Modernism was first publicly debated as a distinct historical phenomenon before World War I as a result of several prominent controversies tied to musical events between 1908 and 1913: the Viennese and Berlin premières of works by Schoenberg (particularly his Quartet no.2 and Pierrot lunaire), the Paris première of Stravinsky’s Le Sacre du Printemps (at which Debussy was present) and the so-called ‘scandal’ concert of 1913 organized by Schoenberg in Vienna of music by himself, Berg, Webern, Zemlinsky and Mahler. These last two events were so contentious that police intervention was required. One leading Viennese critic, Ludwig Karpath, claimed that Schoenberg and his disciples were not only destroying music and violating true standards of beauty and art, they were insulting the audience and explicitly challenging its competence to judge music. Busoni published his Entwurf einer neuen Ästhetik der Tonkunst, a defence of progressive developments in the materials of music and methods of composition in 1907. Schoenberg’s Harmonielehre (1911) espoused the notions of the ‘emancipation of the dissonance’ and ‘extended tonality’. Within a year of the end of World War I, a debate over Modernism was well under way, particularly as a result of Pfitzner’s two blistering pamphlets, Futuristengefahr (1917) and Die neue ästhetik der musikalischen Impotenz: ein Verwesungssymptom? (1920). With Pfitzner, a permanent link between politics and aethetics was forged in the debate over Modernism that was to help define the direction of Modernism for most of the century.
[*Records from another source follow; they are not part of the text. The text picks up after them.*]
(** Lines 153-167 on the scripted runtime, after the [malloc] of the
    receive buffer (line 145) and a loop that only read: the buffer is
    freed; on success the decoded tree is a new block, the one the slot
    points to, and is logged when debug output is on, which requires it
    not to be NULL. *)
Lemma script_recv_finish m1 m3 r bytes :
  runtime_of m3 = runtime_of (snd (malloc BlkReceive m1)) ->
  (r <> IPHONE_E_SUCCESS \/ mx_debug m1 = false \/ plist_from_bin bytes <> None) ->
  exists m' p, recv_finish (Some None) (Z.pos (mx_next m1)) r bytes m3 = Done ((r, Some p), m') /\
    (r <> IPHONE_E_SUCCESS -> p = None) /\
    (r = IPHONE_E_SUCCESS -> option_map plist_tree p = plist_from_bin bytes) /\
    transport_of m' = transport_of m3 /\ mx_heap m' = owned p ++ mx_heap m1 /\
    mx_debug m' = mx_debug m1 /\ mx_log m' = mx_log m1 ++ recv_log (mx_debug m1) p /\
    handle_pos p.
Proof.
  unfold runtime_of. intros H3 Hok. cbn in H3. injection H3 as Hh Hn Hd Hl.
  unfold recv_finish. destruct (Z.eqb_spec r IPHONE_E_SUCCESS) as [Hr|Hr]; cbn [negb].
  2: { rewrite (st_bind_Done _ _ _ _ _ (script_free_last m3 _ BlkReceive _ Hh ltac:(discriminate))).
       do 2 eexists. split; [reflexivity|]. split; [auto|]. split; [intros; contradiction|].
       cbn. rewrite Hd, Hl, app_nil_r. repeat split; auto. }
  rewrite (st_bind_Done _ _ _ _ _ (script_plist_from_bin_alloc bytes m3)). cbv beta.
  destruct (plist_from_bin bytes) as [q|] eqn:Eb; cbn [option_map].
  - set (m4 := snd (malloc BlkPlist m3)).
    rewrite (st_bind_Done _ _ _ _ _ (script_free_second m4 (Z.pos (mx_next m3), BlkPlist) _ BlkReceive
               (mx_heap m1) ltac:(cbn; rewrite Hh; reflexivity) ltac:(discriminate)
               ltac:(cbn; rewrite Hn, Pos2Z.inj_succ; lia))).
    cbv beta. cbn [option_map].
    destruct (script_debug_plist "mobilesync_recv" (Some q)
                (set_runtime m4 ((Z.pos (mx_next m3), BlkPlist) :: mx_heap m1) (mx_next m4) (mx_log m4)))
      as (m5 & Hdbg & Ht5 & Hh5 & Hd5 & Hl5 & _); [right; discriminate|].
    rewrite (st_bind_Done _ _ _ _ _ Hdbg).
    do 2 eexists. split; [reflexivity|]. split; [intros; contradiction|]. split; [reflexivity|].
    rewrite Ht5, Hh5, Hd5, Hl5. cbn. rewrite Hd, Hl. repeat split; auto; lia.
  - rewrite (st_bind_Done _ _ _ _ _ (script_free_last m3 _ BlkReceive _ Hh ltac:(discriminate))).
    cbv beta. cbn [option_map].
    destruct (script_debug_plist "mobilesync_recv" None
                (set_runtime m3 (mx_heap m1) (mx_next m3) (mx_log m3)))
      as (m5 & Hdbg & Ht5 & Hh5 & Hd5 & Hl5 & _).
    { left. cbn. rewrite Hd. destruct Hok as [Hok|[Hok|Hok]]; [contradiction | exact Hok | congruence]. }
    rewrite (st_bind_Done _ _ _ _ _ Hdbg).
    do 2 eexists. split; [reflexivity|]. split; [intros; contradiction|]. split; [reflexivity|].
    rewrite Ht5, Hh5, Hd5, Hl5. cbn. rewrite Hd, Hl, app_nil_r. destruct (mx_debug m1); repeat split; auto.
Qed.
Faced with an initial resistance by the public and the critics, opponents decried the arrogance and arbitrary radicalism of the break with the past and tradition, while the innovators defended themselves by an appeal to history as it ought to be understood – the Wagnerian imperative to change and therefore, ironically, an anti-Wagnerian return to the principles of pre-Romantic classical composition – or by references to the unmet spiritual demands of the contemporary moment. The view of Brahms thus underwent revision; he became a model of purely musical innovation.